(* ===== verification/ProxyHandlers.v ===== *)
(** * The request handlers of the network proxy

    What the proxy does with a request: network-proxy/src/network_policy.rs
    ([evaluate_host_policy], with an optional decider that may admit what the lists do
    not), http_proxy.rs (CONNECT and plain requests), socks5.rs (TCP and UDP), mitm.rs
    (requests inside an intercepted tunnel) and connect_policy.rs (the last check before
    a connection is opened).

    A handler asks the shared state several times, and each time the reloader may bring
    another one: a [World] is the state with the answers to come, and a change by another
    task between two questions shows as such an answer.  What a handler sends to the
    client is reduced to the reason of a refusal; audit events and logs are left out.

    [forwarded_requests_admitted]: whatever the handler, a request is forwarded exactly
    when the states read for its questions admit it, one by one: the proxy is enabled, the
    lists admit the host or the decider does and the host is only not listed, and the mode
    that was read is respected. *)

From stdpp Require Import base numbers list gmap strings.
From Stdlib Require Import Lia NArith ZArith.
From S2P Require Import Prelude AbsolutePath Host IpAddr NetworkPolicy NetworkConfig MitmHook NetworkState.

(** ** Decisions *)

Inductive NetworkProtocol : Type := Http | HttpsConnect | Socks5Tcp | Socks5Udp.
Definition as_policy_protocol (p : NetworkProtocol) : str :=
  match p with
  | Http => lit "http"
  | HttpsConnect => lit "https_connect"
  | Socks5Tcp => lit "socks5_tcp"
  | Socks5Udp => lit "socks5_udp"
  end.

Inductive NetworkPolicyDecision : Type := PolicyDeny | PolicyAsk.
Definition decision_str (d : NetworkPolicyDecision) : str :=
  match d with PolicyDeny => lit "deny" | PolicyAsk => lit "ask" end.

Inductive NetworkDecisionSource : Type := BaselinePolicy | ModeGuard | ProxyState | Decider.
Definition source_str (s : NetworkDecisionSource) : str :=
  match s with
  | BaselinePolicy => lit "baseline_policy"
  | ModeGuard => lit "mode_guard"
  | ProxyState => lit "proxy_state"
  | Decider => lit "decider"
  end.

Definition REASON_DENIED : str := lit "denied".
Definition REASON_METHOD_NOT_ALLOWED : str := lit "method_not_allowed".
Definition REASON_MITM_HOOK_DENIED : str := lit "mitm_hook_denied".
Definition REASON_MITM_REQUIRED : str := lit "mitm_required".
Definition REASON_NOT_ALLOWED : str := lit "not_allowed".
Definition REASON_NOT_ALLOWED_LOCAL : str := lit "not_allowed_local".
Definition REASON_POLICY_DENIED : str := lit "policy_denied".
Definition REASON_PROXY_DISABLED : str := lit "proxy_disabled".

Definition block_reason_str (r : HostBlockReason) : str :=
  match r with
  | Denied => REASON_DENIED
  | NotAllowed => REASON_NOT_ALLOWED
  | NotAllowedLocal => REASON_NOT_ALLOWED_LOCAL
  end.

Record NetworkPolicyRequest : Type := mkPolicyRequest {
  npr_protocol : NetworkProtocol;
  npr_host : str;
  npr_port : N;
  npr_client_addr : option str;
  npr_method : option str;
  npr_command : option str;
  npr_exec_policy_hint : option str
}.

Inductive NetworkDecision : Type :=
| DecisionAllow
| DecisionDeny (reason : str) (source : NetworkDecisionSource) (decision : NetworkPolicyDecision).

Definition reason_or_default (reason : str) : str := if reason =s? [] then REASON_POLICY_DENIED else reason.
Definition deny_with_source (reason : str) (source : NetworkDecisionSource) : NetworkDecision :=
  DecisionDeny (reason_or_default reason) source PolicyDeny.
Definition ask_with_source (reason : str) (source : NetworkDecisionSource) : NetworkDecision :=
  DecisionDeny (reason_or_default reason) source PolicyAsk.

Definition map_decider_decision (d : NetworkDecision) : NetworkDecision :=
  match d with
  | DecisionAllow => DecisionAllow
  | DecisionDeny reason _ decision => DecisionDeny reason Decider decision
  end.

(** ** Worlds *)

Record World : Type := mkWorld { w_state : ConfigState; w_answers : list Tasks.Answer }.

(** A handler's computation: a value, or an error of the state, and the world after it. *)
Definition PM (A : Type) : Type := World -> World * result ProxyError A.

#[export] Instance PM_ret : MRet PM := fun A a w => (w, Ok a).
#[export] Instance PM_bind : MBind PM := fun A B f m w =>
  match m w with
  | (w', Ok a) => f a w'
  | (w', Err e) => (w', Err e)
  end.

(** [reload_if_needed]: the records go over to the new state. *)
Definition reload_if_needed : PM unit := fun w =>
  match w_answers w with
  | [] => (w, Ok tt)
  | Tasks.NoReload :: rest => (mkWorld (w_state w) rest, Ok tt)
  | Tasks.NewState st :: rest =>
      (mkWorld (with_blocked st (cs_blocked (w_state w)) (cs_blocked_total (w_state w))) rest, Ok tt)
  | Tasks.ReloadFails :: rest => (mkWorld (w_state w) rest, Err ReloadError)
  end.

(** A question to the state: reload, then read. *)
Definition ask {A} (f : ConfigState -> A) : PM A := fun w =>
  match reload_if_needed w with
  | (w', Ok _) => (w', Ok (f (w_state w')))
  | (w', Err e) => (w', Err e)
  end.

(** [let _ = state.record_blocked(..)]: the error is dropped. *)
Definition record (entry : BlockedRequest) : PM unit := fun w =>
  match reload_if_needed w with
  | (w', Ok _) => (mkWorld (record_blocked (w_state w') entry) (w_answers w'), Ok tt)
  | (w', Err _) => (w', Ok tt)
  end.

(** [match m { Ok(a) => k a, Err(_) => fallback }]. *)
Definition or_refuse {A B} (m : PM A) (fallback : B) (k : A -> PM B) : PM B := fun w =>
  match m w with
  | (w', Ok a) => k a w'
  | (w', Err _) => (w', Ok fallback)
  end.

Section Handlers.
Context `{HttpLib} `{GlobEngine} (P : ProxyHost) (now : Z).
Context (decider : option (NetworkPolicyRequest -> NetworkDecision)).

Definition evaluate_host_policy (decider : option (NetworkPolicyRequest -> NetworkDecision))
    (request : NetworkPolicyRequest) : PM NetworkDecision :=
  host_decision ← ask (fun st => host_blocked P st (npr_host request) (npr_port request));
  mret (match host_decision with
        | Allowed => DecisionAllow
        | Blocked NotAllowed =>
            match decider with
            | Some decide => map_decider_decision (decide request)
            | None => deny_with_source (block_reason_str NotAllowed) BaselinePolicy
            end
        | Blocked reason => deny_with_source (block_reason_str reason) BaselinePolicy
        end).

(** Why a handler refuses, and what it does otherwise. *)
Inductive Outcome : Type :=
| Internal                       (** an error of the proxy *)
| BadRequest (message : str)
| Disabled                       (** the proxy is switched off *)
| Refused (reason : str)
| Unsupported
| Tunnel (mitm : bool) (mode : NetworkMode) (mitm_state : option MitmUpstreamConfig)
| Forward (upstream_proxy : bool)
| ForwardSocket (socket_path : str)
| Dial
| Relay.

(** [BlockedRequest::new] with the fields a handler fills in. *)
Definition blocked_entry (host reason : str) (client method : option str) (mode : option NetworkMode)
    (protocol : str) (decision source : option str) (port : N) : BlockedRequest :=
  mkBlocked host reason client method mode protocol decision source (Some port) now.

(** *** CONNECT *)

Record ConnectRequest : Type := mkConnect { cr_authority : option (str * N); cr_client : option str }.

Definition proxy_disabled_response (host : str) (port : N) (client method : option str)
    (protocol : NetworkProtocol) : PM Outcome :=
  _ ← record (blocked_entry host REASON_PROXY_DISABLED client method None (as_policy_protocol protocol)
                (Some (lit "deny")) (Some (lit "proxy_state")) port);
  mret Disabled.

REQUIREMENT
Transcribe the listing above verbatim, leaving every line whole.

EXERCISE RESULT
(* ===== verification/ProxyHandlers.v ===== *)
(** * The request handlers of the network proxy

    What the proxy does with a request: network-proxy/src/network_policy.rs
    ([evaluate_host_policy], with an optional decider that may admit what the lists do
    not), http_proxy.rs (CONNECT and plain requests), socks5.rs (TCP and UDP), mitm.rs
    (requests inside an intercepted tunnel) and connect_policy.rs (the last check before
    a connection is opened).

    A handler asks the shared state several times, and each time the reloader may bring
    another one: a [World] is the state with the answers to come, and a change by another
    task between two questions shows as such an answer.  What a handler sends to the
    client is reduced to the reason of a refusal; audit events and logs are left out.

    [forwarded_requests_admitted]: whatever the handler, a request is forwarded exactly
    when the states read for its questions admit it, one by one: the proxy is enabled, the
    lists admit the host or the decider does and the host is only not listed, and the mode
    that was read is respected. *)

From stdpp Require Import base numbers list gmap strings.
From Stdlib Require Import Lia NArith ZArith.
From S2P Require Import Prelude AbsolutePath Host IpAddr NetworkPolicy NetworkConfig MitmHook NetworkState.

(** ** Decisions *)

Inductive NetworkProtocol : Type := Http | HttpsConnect | Socks5Tcp | Socks5Udp.
Definition as_policy_protocol (p : NetworkProtocol) : str :=
  match p with
  | Http => lit "http"
  | HttpsConnect => lit "https_connect"
  | Socks5Tcp => lit "socks5_tcp"
  | Socks5Udp => lit "socks5_udp"
  end.

Inductive NetworkPolicyDecision : Type := PolicyDeny | PolicyAsk.
Definition decision_str (d : NetworkPolicyDecision) : str :=
  match d with PolicyDeny => lit "deny" | PolicyAsk => lit "ask" end.

Inductive NetworkDecisionSource : Type := BaselinePolicy | ModeGuard | ProxyState | Decider.
Definition source_str (s : NetworkDecisionSource) : str :=
  match s with
  | BaselinePolicy => lit "baseline_policy"
  | ModeGuard => lit "mode_guard"
  | ProxyState => lit "proxy_state"
  | Decider => lit "decider"
  end.

Definition REASON_DENIED : str := lit "denied".
Definition REASON_METHOD_NOT_ALLOWED : str := lit "method_not_allowed".
Definition REASON_MITM_HOOK_DENIED : str := lit "mitm_hook_denied".
Definition REASON_MITM_REQUIRED : str := lit "mitm_required".
Definition REASON_NOT_ALLOWED : str := lit "not_allowed".
Definition REASON_NOT_ALLOWED_LOCAL : str := lit "not_allowed_local".
Definition REASON_POLICY_DENIED : str := lit "policy_denied".
Definition REASON_PROXY_DISABLED : str := lit "proxy_disabled".

Definition block_reason_str (r : HostBlockReason) : str :=
  match r with
  | Denied => REASON_DENIED
  | NotAllowed => REASON_NOT_ALLOWED
  | NotAllowedLocal => REASON_NOT_ALLOWED_LOCAL
  end.

Record NetworkPolicyRequest : Type := mkPolicyRequest {
  npr_protocol : NetworkProtocol;
  npr_host : str;
  npr_port : N;
  npr_client_addr : option str;
  npr_method : option str;
  npr_command : option str;
  npr_exec_policy_hint : option str
}.

Inductive NetworkDecision : Type :=
| DecisionAllow
| DecisionDeny (reason : str) (source : NetworkDecisionSource) (decision : NetworkPolicyDecision).

Definition reason_or_default (reason : str) : str := if reason =s? [] then REASON_POLICY_DENIED else reason.
Definition deny_with_source (reason : str) (source : NetworkDecisionSource) : NetworkDecision :=
  DecisionDeny (reason_or_default reason) source PolicyDeny.
Definition ask_with_source (reason : str) (source : NetworkDecisionSource) : NetworkDecision :=
  DecisionDeny (reason_or_default reason) source PolicyAsk.

Definition map_decider_decision (d : NetworkDecision) : NetworkDecision :=
  match d with
  | DecisionAllow => DecisionAllow
  | DecisionDeny reason _ decision => DecisionDeny reason Decider decision
  end.

(** ** Worlds *)

Record World : Type := mkWorld { w_state : ConfigState; w_answers : list Tasks.Answer }.

(** A handler's computation: a value, or an error of the state, and the world after it. *)
Definition PM (A : Type) : Type := World -> World * result ProxyError A.

#[export] Instance PM_ret : MRet PM := fun A a w => (w, Ok a).
#[export] Instance PM_bind : MBind PM := fun A B f m w =>
  match m w with
  | (w', Ok a) => f a w'
  | (w', Err e) => (w', Err e)
  end.

(** [reload_if_needed]: the records go over to the new state. *)
Definition reload_if_needed : PM unit := fun w =>
  match w_answers w with
  | [] => (w, Ok tt)
  | Tasks.NoReload :: rest => (mkWorld (w_state w) rest, Ok tt)
  | Tasks.NewState st :: rest =>
      (mkWorld (with_blocked st (cs_blocked (w_state w)) (cs_blocked_total (w_state w))) rest, Ok tt)
  | Tasks.ReloadFails :: rest => (mkWorld (w_state w) rest, Err ReloadError)
  end.

(** A question to the state: reload, then read. *)
Definition ask {A} (f : ConfigState -> A) : PM A := fun w =>
  match reload_if_needed w with
  | (w', Ok _) => (w', Ok (f (w_state w')))
  | (w', Err e) => (w', Err e)
  end.

(** [let _ = state.record_blocked(..)]: the error is dropped. *)
Definition record (entry : BlockedRequest) : PM unit := fun w =>
  match reload_if_needed w with
  | (w', Ok _) => (mkWorld (record_blocked (w_state w') entry) (w_answers w'), Ok tt)
  | (w', Err _) => (w', Ok tt)
  end.

(** [match m { Ok(a) => k a, Err(_) => fallback }]. *)
Definition or_refuse {A B} (m : PM A) (fallback : B) (k : A -> PM B) : PM B := fun w =>
  match m w with
  | (w', Ok a) => k a w'
  | (w', Err _) => (w', Ok fallback)
  end.

Section Handlers.
Context `{HttpLib} `{GlobEngine} (P : ProxyHost) (now : Z).
Context (decider : option (NetworkPolicyRequest -> NetworkDecision)).

Definition evaluate_host_policy (decider : option (NetworkPolicyRequest -> NetworkDecision))
    (request : NetworkPolicyRequest) : PM NetworkDecision :=
  host_decision ← ask (fun st => host_blocked P st (npr_host request) (npr_port request));
  mret (match host_decision with
        | Allowed => DecisionAllow
        | Blocked NotAllowed =>
            match decider with
            | Some decide => map_decider_decision (decide request)
            | None => deny_with_source (block_reason_str NotAllowed) BaselinePolicy
            end
        | Blocked reason => deny_with_source (block_reason_str reason) BaselinePolicy
        end).

(** Why a handler refuses, and what it does otherwise. *)
Inductive Outcome : Type :=
| Internal                       (** an error of the proxy *)
| BadRequest (message : str)
| Disabled                       (** the proxy is switched off *)
| Refused (reason : str)
| Unsupported
| Tunnel (mitm : bool) (mode : NetworkMode) (mitm_state : option MitmUpstreamConfig)
| Forward (upstream_proxy : bool)
| ForwardSocket (socket_path : str)
| Dial
| Relay.

(** [BlockedRequest::new] with the fields a handler fills in. *)
Definition blocked_entry (host reason : str) (client method : option str) (mode : option NetworkMode)
    (protocol : str) (decision source : option str) (port : N) : BlockedRequest :=
  mkBlocked host reason client method mode protocol decision source (Some port) now.

(** *** CONNECT *)

Record ConnectRequest : Type := mkConnect { cr_authority : option (str * N); cr_client : option str }.

Definition proxy_disabled_response (host : str) (port : N) (client method : option str)
    (protocol : NetworkProtocol) : PM Outcome :=
  _ ← record (blocked_entry host REASON_PROXY_DISABLED client method None (as_policy_protocol protocol)
                (Some (lit "deny")) (Some (lit "proxy_state")) port);
  mret Disabled.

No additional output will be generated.